- **Work instruction**
Until the last line is reached, keep transcribing the material exactly.

Segment Start: Given records

(* ===== verification/Palloc.v ===== *)
(** * Page addresses and the page allocator: src/src/threads/vaddr.h, palloc.c

    RAM is an array of 32-bit words, addressed through the kernel's mapping at [PHYS_BASE];
    every word of it can be accessed, and a word the map does not list is 0.  Each of the two
    pools is a bitmap and a base address.  The lock of a pool is held only inside
    [palloc_get_multiple], which is one step here. *)
From S2P Require Import Prelude KList Bitmap.

(** ** Virtual addresses *)

Definition PGBITS : Z := 12.
Definition PGSIZE : Z := Z.shiftl 1 PGBITS.
Definition PGMASK : Z := 0xfff.
Definition PHYS_BASE : Z := 0xc0000000.

Definition pg_ofs (va : Z) : Z := Z.land va PGMASK.
Definition pg_no (va : Z) : Z := Z.shiftr va PGBITS.
Definition pg_round_up (va : Z) : Z := Z.land (u32 (va + PGSIZE - 1)) (u32 (Z.lnot PGMASK)).
Definition pg_round_down (va : Z) : Z := Z.land va (u32 (Z.lnot PGMASK)).
Definition is_user_vaddr (va : Z) : bool := va <? PHYS_BASE.
Definition is_kernel_vaddr (va : Z) : bool := va >=? PHYS_BASE.
Definition ptov (paddr : Z) : res Z :=
  if paddr <? PHYS_BASE then Ret (u32 (paddr + PHYS_BASE)) else Panic.
Definition vtop (vaddr : Z) : res Z :=
  if is_kernel_vaddr vaddr then Ret (vaddr - PHYS_BASE) else Panic.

Segment End: Given records

- **Problem solution**
(* ===== verification/Palloc.v ===== *)
(** * Page addresses and the page allocator: src/src/threads/vaddr.h, palloc.c

    RAM is an array of 32-bit words, addressed through the kernel's mapping at [PHYS_BASE];
    every word of it can be accessed, and a word the map does not list is 0.  Each of the two
    pools is a bitmap and a base address.  The lock of a pool is held only inside
    [palloc_get_multiple], which is one step here. *)
From S2P Require Import Prelude KList Bitmap.

(** ** Virtual addresses *)

Definition PGBITS : Z := 12.
Definition PGSIZE : Z := Z.shiftl 1 PGBITS.
Definition PGMASK : Z := 0xfff.
Definition PHYS_BASE : Z := 0xc0000000.

Definition pg_ofs (va : Z) : Z := Z.land va PGMASK.
Definition pg_no (va : Z) : Z := Z.shiftr va PGBITS.
Definition pg_round_up (va : Z) : Z := Z.land (u32 (va + PGSIZE - 1)) (u32 (Z.lnot PGMASK)).
Definition pg_round_down (va : Z) : Z := Z.land va (u32 (Z.lnot PGMASK)).
Definition is_user_vaddr (va : Z) : bool := va <? PHYS_BASE.
Definition is_kernel_vaddr (va : Z) : bool := va >=? PHYS_BASE.
Definition ptov (paddr : Z) : res Z :=
  if paddr <? PHYS_BASE then Ret (u32 (paddr + PHYS_BASE)) else Panic.
Definition vtop (vaddr : Z) : res Z :=
  if is_kernel_vaddr vaddr then Ret (vaddr - PHYS_BASE) else Panic.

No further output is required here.